Block held against a spring going up a frictionless plane

[TaxiDriver113]

Homework Statement

A 3 kg block is held against a spring (k=580nt/m) at the bottom of a frictionless 25 degree incline. The spring is compressed 0.18m. How far along the incline does the block go when released.

Homework Equations

Usp=1/2kx^2

The Attempt at a Solution

So far the only thing I've been able to do was calculate the velocity which i got to be 1.65m/s if I did it correctly.

Usp= 1/2 * 580 * .18^2
= 9.396

then I did this equation but I didn't know exactly what h was that I was trying to calculate. I think i just ended up calculating how much the spring was compressed and I already knew that.

9.396 + (1/2)(3)(0) = (3)(9.8)(h) + (1/2)(3)(1.654^2)
9.396 = 29.4h + 4.103
h = .18

 

[TaxiDriver113]

did I not supply enough information?

 

[LowlyPion]

Welcome to PF.

The PE at the bottom should really give you your height shouldn't it?

 

[nrqed]

Homework Statement

A 3 kg block is held against a spring (k=580nt/m) at the bottom of a frictionless 25 degree incline. The spring is compressed 0.18m. How far along the incline does the block go when released.

Homework Equations

Usp=1/2kx^2

The Attempt at a Solution

So far the only thing I've been able to do was calculate the velocity which i got to be 1.65m/s if I did it correctly.

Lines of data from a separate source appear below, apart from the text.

(** The reporting columns are there on the trip-level path, and on the
    time-series path once a row has been validated. *)
Lemma reporting_columns_present chunksize csv o :
  process_data chunksize csv = Some o →
  match o with
  | TripLevel _ _ => True
  | TimeSeries cleaned_df _ _ => cleaned_df ≠ []
  end →
  Forall (λ c, c ∈ trip_metrics_columns o) REPORTING_COLUMNS.
Proof.
  destruct o as [trip_metrics_df cleaned | cleaned_df rejected_df ms].
  - intros Hrun%process_data_trip_level _. unfold trip_level in Hrun.
    destruct (column_index "trip_id" _); [|done].
    destruct (unique_labels TRIP_LEVEL_SOURCES _); [|done].
    injection Hrun as <- _. cbn [trip_metrics_columns columns].
    apply (bool_decide_unpack _). by vm_compute.
  - intros [Hrows ->]%process_data_time_series Hne.
    cbn [trip_metrics_columns]. unfold final_metrics_columns.
    destruct cleaned_df as [|r df]; [done|].
    assert (is_Some (trip_id r)) as Htrip.
    { apply (cleaned_rows_accepted (resolved_header (columns csv)) (rows csv)).
      rewrite <- Hrows. apply list_elem_of_here. }
    pose proof (metrics_nonempty r (r :: df) Htrip (list_elem_of_here _ _)) as Hms.
    destruct (metrics (r :: df)); [done|].
    apply (bool_decide_unpack _). by vm_compute.
Qed.
End columns.

(** ** The properties at work on small files *)

Lemma chunk_partition_witness :
  ∃ valid rejected,
    validate_chunk (H := example_pandas) mixed_chunk = Some (valid, rejected)
    ∧ length valid + length rejected = 3.
Proof.
  eexists _, _. split; [vm_compute; reflexivity|].
  apply (chunk_partition (H := example_pandas) mixed_chunk). vm_compute; reflexivity.
Defined.


Lemma null_sensor_noted_witness :
  (∀ s, null_after_coercion (H := example_pandas) s
          ["trip_id"; "timestamp"] [Some "A"; Some "1970-01-01 00:00:00"])
  ∧ occurs_in "|all_sensors_invalid"
      (rejection_reasons
         (validate_row (H := example_pandas)
            ["trip_id"; "timestamp"] [Some "A"; Some "1970-01-01 00:00:00"]))
  ∧ validation_status
      (validate_row (H := example_pandas)
         ["trip_id"; "timestamp"] [Some "A"; Some "1970-01-01 00:00:00"]) = "rejected".
Proof.
  assert (∀ s, null_after_coercion (H := example_pandas) s
                 ["trip_id"; "timestamp"] [Some "A"; Some "1970-01-01 00:00:00"])
    as Hnull.
  { intros s. left. by destruct s. }
  split; [exact Hnull|].
  destruct (null_sensor_noted (H := example_pandas)
              ["trip_id"; "timestamp"] [Some "A"; Some "1970-01-01 00:00:00"])
    as [_ Hall].
  destruct (Hall Hnull) as (_ & Hreason & Hstatus).
  split; [exact Hreason | exact Hstatus].
Defined.

Lemma gap_count_counts_gaps_witness :
  ∃ cleaned m,
    process_data (H := example_pandas) CHUNK_SIZE scenario_csv =
      Some (TimeSeries cleaned [] [m])
    ∧ TripMetrics.gap_count m =
        length (List.filter exceeds_threshold (clipped_deltas [0; 600000000000]%Z)).
Proof.
  eexists _, _. split; [vm_compute; reflexivity|].
  eapply (gap_count_counts_gaps (H := example_pandas) CHUNK_SIZE scenario_csv _ [] [_] _
            [0; 600000000000]%Z).
  - vm_compute; reflexivity.
  - apply list_elem_of_here.
  - repeat constructor. by vm_compute.
  - vm_compute. reflexivity.
Defined.


(** * Further properties *)

(** ** Alias resolution *)

Lemma known_alias_of_entry k aliases c :
  (k, aliases) ∈ COLUMN_ALIASES → c ∈ aliases → c ∈ known_aliases.
Proof.
  intros Hk Hc. apply list_elem_of_In, in_concat. exists aliases.
  split; apply list_elem_of_In; [|done].
  apply list_elem_of_fmap. by exists (k, aliases).
Qed.

Lemma rename_map_None cols c : c ∉ known_aliases → rename_map cols !! c = None.
Proof.
  intros Hc. destruct (rename_map cols !! c) as [k|] eqn:Hlook; [|done].
  apply rename_map_lookup in Hlook as (al & Hal & [_ Hin]%first_alias_column_Some).
  destruct Hc. by eapply known_alias_of_entry.
Qed.

Lemma rename_map_canonical cols c k :
  rename_map cols !! c = Some k → k ∈ canonical_fields ∧ k ∈ known_aliases.
Proof.
  intros (al & Hal & _)%rename_map_lookup. split.
  - apply list_elem_of_fmap. by exists (k, al).
  - eapply known_alias_of_entry; [done|]. by apply canonical_own_alias.
Qed.

(** X4: resolution keeps the number and the positions of the columns; a
    column that is no known alias keeps its name, and a column that changes
    its name gets the canonical field it is an alias of. *)
Theorem resolve_columns_shape df :
  rows (resolve_columns df) = rows df
  ∧ length (columns (resolve_columns df)) = length (columns df)
  ∧ ∀ i c, columns df !! i = Some c →
      ∃ c', columns (resolve_columns df) !! i = Some c'
            ∧ (c ∉ known_aliases → c' = c)
            ∧ (c' ≠ c → ∃ aliases, (c', aliases) ∈ COLUMN_ALIASES ∧ c ∈ aliases).
Proof.
  split; [done|]. split; [apply length_map|].
  intros i c Hi. unfold resolve_columns, rename. cbn [columns].
  exists (default c (rename_map (columns df) !! c)). split; [|split].
  - change (map ?f ?l) with (f <$> l). by rewrite list_lookup_fmap, Hi.
  - intros Hc. by rewrite rename_map_None.
  - destruct (rename_map (columns df) !! c) as [k|] eqn:Hlook; [|done].
    intros _. apply rename_map_lookup in Hlook as (al & Hal & Hfirst).
    exists al. split; [done|]. by apply first_alias_column_Some in Hfirst as [_ ?].
Qed.

Lemma trip_level_signals_foreign sg :
  sg ∈ trip_level_signals → (sg ∉ known_aliases) ∧ (sg ∉ canonical_fields).
Proof.
  unfold trip_level_signals. rewrite !elem_of_cons, elem_of_nil.
  intros H; repeat destruct H as [H|H]; try done; subst;
    split; apply (bool_decide_unpack _); by vm_compute.
Qed.

Lemma signal_resolved_iff cols sg :
  sg ∈ trip_level_signals → sg ∈ resolved_columns cols ↔ sg ∈ cols.
Proof.
  intros [Hal Hcan]%trip_level_signals_foreign. unfold resolved_columns, rename.
  split.
  - intros (c & Hc & Hin)%list_elem_of_fmap.
    destruct (rename_map cols !! c) as [k|] eqn:Hlook; simpl in Hc; [|by subst].
    subst k. by apply rename_map_canonical in Hlook as [? _].
  - intros Hin. apply list_elem_of_fmap. exists sg. split; [|done].
    by rewrite rename_map_None.
Qed.

(** X2: the schema test gives the same answer before and after alias
    resolution; no trip-level signal is an alias or a canonical field. *)
Theorem is_trip_level_schema_resolved df :
  is_trip_level_schema (resolve_columns df) = is_trip_level_schema df.
Proof.
  unfold is_trip_level_schema.
  apply eq_true_iff_eq. rewrite !existsb_exists.
  assert (∀ sg, In sg trip_level_signals →
            bool_decide (sg ∈ columns (resolve_columns df)) = true ↔
            bool_decide (sg ∈ columns df) = true) as Hsignal.
  { intros sg Hsg%list_elem_of_In. rewrite !bool_decide_eq_true.
    apply (signal_resolved_iff (columns df) sg Hsg). }
  split; intros (sg & Hsg & Hin); exists sg; split; try done;
    by apply (Hsignal sg Hsg).
Qed.

(** Resolution maps a column into an alias list exactly when the column was
    in it. *)
Lemma renamed_alias_iff cols c k aliases :
  (k, aliases) ∈ COLUMN_ALIASES → c ∈ cols →
  default c (rename_map cols !! c) ∈ aliases ↔ c ∈ aliases.
Proof.
  intros Hk Hc.
  destruct (rename_map cols !! c) as [k'|] eqn:Hlook; simpl; [|done].
  apply rename_map_lookup in Hlook as (al' & Hal' & Hfirst).
  apply first_alias_column_Some in Hfirst as [_ Hcal'].
  pose proof (canonical_own_alias _ _ Hal') as Hown.
  pose proof COLUMN_ALIASES_disjoint as Hnd.
  assert (∀ x, x ∈ aliases → x ∈ al' → aliases = al') as Hsame.
  { clear -Hk Hal'. revert Hk Hal'. unfold COLUMN_ALIASES.
    rewrite !elem_of_cons, !elem_of_nil.
    intros H1 H2 x; repeat destruct H1 as [H1|H1]; try done; simplify_eq;
      repeat destruct H2 as [H2|H2]; try done; simplify_eq; try done;
      intros Hx1 Hx2; exfalso; revert Hx2;
      rewrite !elem_of_cons, elem_of_nil in Hx1;
      repeat destruct Hx1 as [Hx1|Hx1]; try done; subst x;
      apply (bool_decide_unpack _); by vm_compute. }
  split; intros Hin.
  - by rewrite (Hsame _ Hin Hown).
  - by rewrite (Hsame _ Hin Hcal').
Qed.

Lemma find_map_iff {A} (f : A → A) (p : A → bool) (l : list A) :
  (∀ x, x ∈ l → p (f x) = p x) →
  List.find p (map f l) = f <$> List.find p l.
Proof.
  induction l as [|x l IH]; intros Hp; [done|]. cbn [map List.find].
  rewrite (Hp x) by apply list_elem_of_here.
  destruct (p x); [done|]. apply IH. intros y Hy. apply Hp.
  by apply list_elem_of_further.
Qed.

Lemma first_alias_column_resolved cols k aliases :
  (k, aliases) ∈ COLUMN_ALIASES →
  first_alias_column aliases (resolved_columns cols) =
  (λ _, k) <$> first_alias_column aliases cols.
Proof.
  intros Hk. unfold first_alias_column, resolved_columns, rename.
  rewrite find_map_iff.
  - destruct (List.find _ cols) as [c|] eqn:Hfind; [|done].
    assert (rename_map cols !! c = Some k) as Hlook.
    { apply rename_map_lookup. by exists aliases. }
    simpl. by rewrite Hlook.
  - intros c Hc. apply bool_decide_ext. by apply renamed_alias_iff with k.
Qed.

Lemma resolved_columns_idem cols :
  resolved_columns (resolved_columns cols) = resolved_columns cols.
Proof.
  unfold resolved_columns at 1. unfold rename.
  transitivity (map id (resolved_columns cols)); [|apply map_id].
  apply map_ext_in. intros c Hc. unfold id.
  destruct (rename_map (resolved_columns cols) !! c) as [k|] eqn:Hlook; [|done].
  apply rename_map_lookup in Hlook as (al & Hal & Hfirst).
  rewrite (first_alias_column_resolved _ _ _ Hal) in Hfirst.
  destruct (first_alias_column al cols); by simplify_eq/=.
Qed.

(** X3: resolving an already resolved header changes nothing. *)
Theorem resolve_columns_idempotent df :
  resolve_columns (resolve_columns df) = resolve_columns df.
Proof.
  unfold resolve_columns. cbn [rows columns]. f_equal.
  apply (resolved_columns_idem (columns df)).
Qed.


(** ** Header normalisation *)

(** X1: normalising a normalised header changes nothing, and a normalised
    name is left alone by [str.strip] and by [str.lower]. *)
Theorem normalize_columns_idempotent df :
  normalize_columns (normalize_columns df) = normalize_columns df
  ∧ Forall (λ c, str_strip c = c ∧ str_lower c = c) (columns (normalize_columns df)).
Proof.
  split; [apply normalize_columns_idem|].
  unfold normalize_columns. cbn [columns]. apply Forall_forall.
  intros c' (c & -> & _)%list_elem_of_fmap. unfold str_lower, str_strip. split.
  - rewrite !list_ascii_of_string_of_list_ascii.
    by rewrite strip_ascii_map_lower, strip_ascii_idem.
  - rewrite !list_ascii_of_string_of_list_ascii. f_equal.
    rewrite map_map. apply map_ext. intros a. apply lower_ascii_idem.
Qed.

The speed at what position?

Actually, you don't need to find any speed to solve the problem. At the beginning and at the end of the motion (at the max height) the speed is zero.

Usp= 1/2 * 580 * .18^2
= 9.396

then I did this equation but I didn't know exactly what h was that I was trying to calculate. I think i just ended up calculating how much the spring was compressed and I already knew that.

9.396 + (1/2)(3)(0) = (3)(9.8)(h) + (1/2)(3)(1.654^2)
9.396 = 29.4h + 4.103
h = .18

You could simply do

9.396 J = 3 * 9.8 * h

find h and then use the angle to find the distance along the incline.